Supervisor Hilda Solis said the county needs to step in to avoid a larger crisis for those tenants as well as small landlords.
"There are many households that have been left in financial despair with high levels of rental debt," Solis said. "According to some estimates, tenants in L.A. County owe nearly $1 billion. Unless we resolve the debt and help tenants get back on their feet, the same communities that have been the hardest hit by the pandemic may be held back by debt for years to come. And we may see more families spiraling into homelessness."
A state rent moratorium will expire at the end of this month.
Solis said the county has handed out nearly a quarter of a billion dollars in rent relief, targeting the hardest-hit communities. But in some cases, landlords refused to accept the conditions tied to rental assistance.
Senate Bill 91, enacted in January, offers landlords 80% of the face value of COVID-19 rental debt accrued between April 1, 2020, and March 31. If landlords refuse, tenants can still receive 25% assistance, but the balance remains subject to collection.
Tenants and tenant advocates say applying for relief can be daunting, involving forms that take hours to complete.
Carmina Calderon, an organizer with Community Power Collective, said that an estimated 218,000 county households are behind on rent, with an average rent debt of $7,000.

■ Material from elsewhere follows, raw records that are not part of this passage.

(* ===== verification/EtcdCallers.v ===== *)
(** * Package [etcd]: concurrent callers of one client ([client.go])

    [do] of [Etcd] runs alone.  Here any number of goroutines are in [do] at once: the
    mutex is held while a token is obtained, read or reset, and between these critical
    sections, and between a request and its answer, the others run.  A goroutine alone
    computes [do] of [Etcd]. *)

From stdpp Require Import relations.
From S2P Require Import Prelude GoStr Etcd.

Local Open Scope Z_scope.

(** ** A goroutine in [do] *)

Section callers.
Context `{Network}.

(** Where a goroutine is; [attempt] is the variable of the loop. *)
Inductive pc :=
  | Ensuring (attempt : Z)                               (* before [ensureToken] *)
  | Authenticating (attempt : Z)                         (* with the mutex *)
  | AuthSending (attempt : Z) (req : request)            (* with the mutex *)
  | Storing (attempt : Z) (r : result bytes)             (* with the mutex *)
  | Choosing (attempt : Z)                               (* before [endpoint] *)
  | Preparing (attempt : Z) (ep : bytes)                 (* before [setAuth] *)
  | Sending (attempt : Z) (req : request) (used : bytes)
  | Answered (attempt : Z) (resp : response) (used : bytes)
  | Resetting (attempt : Z) (used : bytes)               (* before [resetToken] *)
  | Finished (r : result bytes).

(** The parts of [authenticate]: its request, and what it makes of the answer. *)
Definition auth_request (ep : bytes) (c : Client) : request :=
  Request (ep ++ $"/v3/auth/authenticate")
    (JObj [($"name", JStr (username c)); ($"password", JStr (password c))]) None.

Definition auth_answer (r : result response) : result bytes :=
  match r with
  | Err e => Err e
  | Ok resp =>
      if 300 <=? status resp then Err (ENew ($"etcd authenticate 失败 " ++ Itoa (status resp) ++ $": " ++ raw resp))
      else match token_of (raw resp) with
           | Err e => Err (EWrap ($"etcd authenticate 响应解析失败") e)
           | Ok t => Ok t
           end
  end.

(** The next step of goroutine [i], which has called [do path body]: where it is then, who
    holds the mutex, and the client; nothing when it waits for the mutex or has returned. *)
Definition advance (i : nat) (path : bytes) (body : json) (p : pc) (mu : option nat) (c : Client)
    : option (pc * option nat * Client) :=
  match p with
  | Ensuring a =>
      if bool_decide (username c = []) then Some (Choosing a, mu, c)
      else
        match mu with
        | Some _ => None
        | None => if bool_decide (token c <> []) then Some (Choosing a, None, c)
                  else Some (Authenticating a, Some i, c)
        end
  | Authenticating a =>
      let '(ep, c) := endpoint c in Some (AuthSending a (auth_request ep c), mu, c)
  | AuthSending a req =>
      let '(r, c) := Do req c in Some (Storing a (auth_answer r), mu, c)
  | Storing a (Err e) => Some (Finished (Err e), None, c)
  | Storing a (Ok t) => Some (Choosing a, None, snd (set_token t c))
  | Choosing a => let '(ep, c) := endpoint c in Some (Preparing a ep, mu, c)
  | Preparing a ep =>
      match mu with
      | Some _ => None
      | None =>
          let '(auth, used, c) := setAuth c in
          Some (Sending a (Request (ep ++ path) body auth) used, None, c)
      end
  | Sending a req used =>
      let '(r, c) := Do req c in
      match r with
      | Err e => Some (Finished (Err e), mu, c)
      | Ok resp => Some (Answered a resp used, mu, c)
      end
  | Answered a resp used =>
      if (status resp =? StatusUnauthorized) && (a =? 0) && bool_decide (username c <> []) then
        Some (Resetting a used, mu, c)
      else if 300 <=? status resp then Some (Finished (Err (status_error path resp)), mu, c)
      else Some (Finished (Ok (raw resp)), mu, c)
  | Resetting a used =>
      match mu with
      | Some _ => None
      | None => Some (Ensuring (a + 1), None, snd (resetToken used c))
      end
  | Finished _ => None
  end.

(** ** A goroutine alone *)

(** Its steps until it returns, with the mutex free at the start. *)
Fixpoint alone (fuel : nat) (path : bytes) (body : json) (p : pc) (mu : option nat) (c : Client)
    : option (result bytes * Client) :=
  match fuel with
  | O => None
  | S fuel =>
      match p with
      | Finished r => Some (r, c)
      | _ => '(p, mu, c) ← advance 0 path body p mu c; alone fuel path body p mu c
      end
  end.

(** The steps that are left at most. *)
Definition attempt_rank (a : Z) : nat := if a =? 0 then 9 else 0.

Definition rank (p : pc) : nat :=
  match p with
  | Ensuring a => 8 + attempt_rank a
  | Authenticating a => 7 + attempt_rank a
  | AuthSending a _ => 6 + attempt_rank a
  | Storing a _ => 5 + attempt_rank a
  | Choosing a => 4 + attempt_rank a
  | Preparing a _ => 3 + attempt_rank a
  | Sending a _ _ => 2 + attempt_rank a
  | Answered a _ _ => 1 + attempt_rank a
  | Resetting a _ => 9 + attempt_rank (a + 1)
  | Finished _ => 0
  end.

(** [authenticate] is its parts. *)
Lemma authenticate_parts c :
  authenticate c =
    (let '(ep, c1) := endpoint c in let '(r, c2) := Do (auth_request ep c1) c1 in (auth_answer r, c2)).
Proof.
  unfold authenticate, mbind, State_bind, gets.
  destruct (endpoint c) as [ep c1] eqn:E.
  assert (username c1 = username c /\ password c1 = password c) as [Hu Hp]
    by (unfold endpoint in E; destruct (endpoints c); by injection E as <- <-).
  unfold auth_request. rewrite Hu, Hp. unfold try_bind, mbind, State_bind.
  destruct (Do _ c1) as [[resp|e] c2]; [|done]. cbn [auth_answer].
  destruct (300 <=? status resp); [done|]. by destruct (token_of (raw resp)).
Qed.

Lemma alone_mono path body f f' p mu c x :
  alone f path body p mu c = Some x -> (f <= f')%nat -> alone f' path body p mu c = Some x.
Proof.
  revert f' p mu c. induction f as [|f IH]; intros f' p mu c Hx Hf; [done|].
  destruct f' as [|f']; [lia|]. cbn [alone] in *.
  destruct p; try (apply bind_Some in Hx as ([[p' mu'] c'] & -> & Hx); cbn [mbind option_bind]; apply IH; [done|lia]).
  done.
Qed.

(** [ensureToken] in at most four steps. *)
Lemma alone_ensure path body f a c x :
  (match ensureToken c with
   | (Ok _, c1) => alone f path body (Choosing a) None c1
   | (Err e, c1) => Some (Err e, c1)
   end) = Some x ->
  alone (5 + f) path body (Ensuring a) None c = Some x.
Proof.
  unfold ensureToken. erewrite st_bind_run by reflexivity. erewrite st_bind_run by reflexivity.
  cbn [alone advance Nat.add]. destruct (bool_decide (username c = [])) eqn:Eu; cbn [orb].
  { intros Hx. cbn [mbind option_bind]. by eapply alone_mono in Hx; [|apply (Nat.le_add_l _ 4)]. }
  destruct (bool_decide (token c <> [])) eqn:Et.
  { intros Hx. cbn [mbind option_bind]. by eapply alone_mono in Hx; [|apply (Nat.le_add_l _ 4)]. }
  pose proof (authenticate_parts c) as Ha. cbn [mbind option_bind alone advance].
  destruct (endpoint c) as [ep c1]. cbn [mbind option_bind alone advance].
  destruct (Do _ c1) as [r c2]. cbn [mbind option_bind alone advance].
  destruct (auth_answer r) as [t|e].
  - rewrite (try_bind_ok _ _ _ _ _ Ha). cbn [mbind option_bind]. intros Hx.
    by eapply alone_mono in Hx; [|apply (Nat.le_add_l _ 1)].
  - by rewrite (try_bind_err _ _ _ _ _ Ha).
Qed.

(** [doOnce] in three. *)
Lemma doOnce_parts path body c :
  doOnce path body c =
    (let '(ep, c1) := endpoint c in
     let '(r, c2) := Do (Request (ep ++ path) body (if bool_decide (token c1 <> []) then Some (token c1) else None)) c1 in
     (match r with Ok resp => Ok (resp, token c1) | Err e => Err e end, c2)).
Proof.
  unfold doOnce, setAuth, gets, try_bind, mbind, State_bind, mret, State_ret.
  destruct (endpoint c) as [ep c1]. by destruct (Do _ c1) as [[resp|e] c2].
Qed.

Lemma alone_once path body f a c :
  alone (3 + f) path body (Choosing a) None c =
  match doOnce path body c with
  | (Ok (resp, used), c1) => alone f path body (Answered a resp used) None c1
  | (Err e, c1) => alone f path body (Finished (Err e)) None c1
  end.
Proof.
  rewrite doOnce_parts. cbn [alone advance Nat.add]. destruct (endpoint c) as [ep c1].
  cbn [mbind option_bind alone advance].
  change (setAuth c1) with (if bool_decide (token c1 <> []) then Some (token c1) else None, token c1, c1).
  cbn [mbind option_bind alone advance]. by destruct (Do _ c1) as [[resp|e] c2].
Qed.

(** The loop from the first attempt. *)
Lemma alone_loop path body n a end_ c :
  (a = 0 /\ n = 2%nat) \/ (a <> 0 /\ n = 1%nat) ->
  alone (10 * n) path body (Ensuring a) None c = Some (do_loop n a path body end_ c).
Proof.
  revert a c. induction n as [|n IH]; intros a c Hn; [lia|].
  replace (10 * S n)%nat with (5 + (3 + (2 + 10 * n)))%nat by lia. apply alone_ensure.
  cbn [do_loop]. destruct (ensureToken c) as [[u|e] c1] eqn:E1.
  2: { by rewrite (try_bind_err _ _ _ _ _ E1). }
  rewrite (try_bind_ok _ _ _ _ _ E1), alone_once. destruct (doOnce path body c1) as [[[resp used]|e] c2] eqn:E2.
  2: { rewrite (try_bind_err _ _ _ _ _ E2). done. }
  rewrite (try_bind_ok _ _ _ _ _ E2). erewrite st_bind_run by reflexivity.
  cbn [alone advance Nat.add]. destruct (_ && _) eqn:E3.
  - apply andb_true_iff in E3 as [[_ Ha%Z.eqb_eq]%andb_true_iff _].
    cbn [mbind option_bind alone advance]. destruct (resetToken used c2) as [u' c3] eqn:E4.
    erewrite st_bind_run by exact E4. cbn [snd]. apply IH. lia.
  - destruct (300 <=? status resp); reflexivity.
Qed.

(** A goroutine that runs alone computes [do]: the steps are those of the code. *)
Theorem alone_do path body c : alone 20 path body (Ensuring 0) None c = Some (do path body c).
Proof. apply (alone_loop path body 2). by left. Qed.

(** ** Many goroutines *)

Record call := MkCall { call_path : bytes; call_body : json; at_ : pc }.

(** What the server was asked for and refused: a request for a token with what came of it,
    and a request that it answered 401, with the token that was sent. *)
Inductive event :=
  | Asked (r : result bytes)
  | Refused (used : bytes).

"L.A. County cannot afford to wait on the state," Calderon said. "Our communities can no longer wait. We need to take unprecedented action."
Solis cited studies finding that landlords are unlikely to recover 100% of what they are owed from low-income tenants and called for county staffers to estimate the fair market value of unpaid rent bills.
"We urgently need to come up with out-of-the-box strategic solutions to stretch the federal rental assistance funding as far as possible to resolve COVID-19 rental debt and provide forward-looking assistance to advance racial justice and equity while helping those that need it the most," Solis said during a Monday news briefing when she previewed the motion.
Supervisor Holly Mitchell agreed. "This is our time and our opportunity to push the envelope and to use these public resources for true public good," Mitchell said.
The latest federal funding for coronavirus relief earmarks about $211 million for rental assistance to be paid directly to Los Angeles County. California will also receive additional federal rental assistance for distribution to local governments.
Supervisor Sheila Kuehl said she fully supported the motion and learning more, though she's not certain she would ultimately support the county buying up outstanding rent balances as a way to solve the problem.
"Despite the hardships of COVID, most renters have continued to pay some or all of their rent," Kuehl said. "But we know that everybody who owes this back rent is going to have a really hard time catching up."
The motion directs county lawyers to work with the CEO and various departments and report back in 45 days on the total need, the fair value of outstanding rent debt, all legal options available to the county and a broad range of possible funding sources.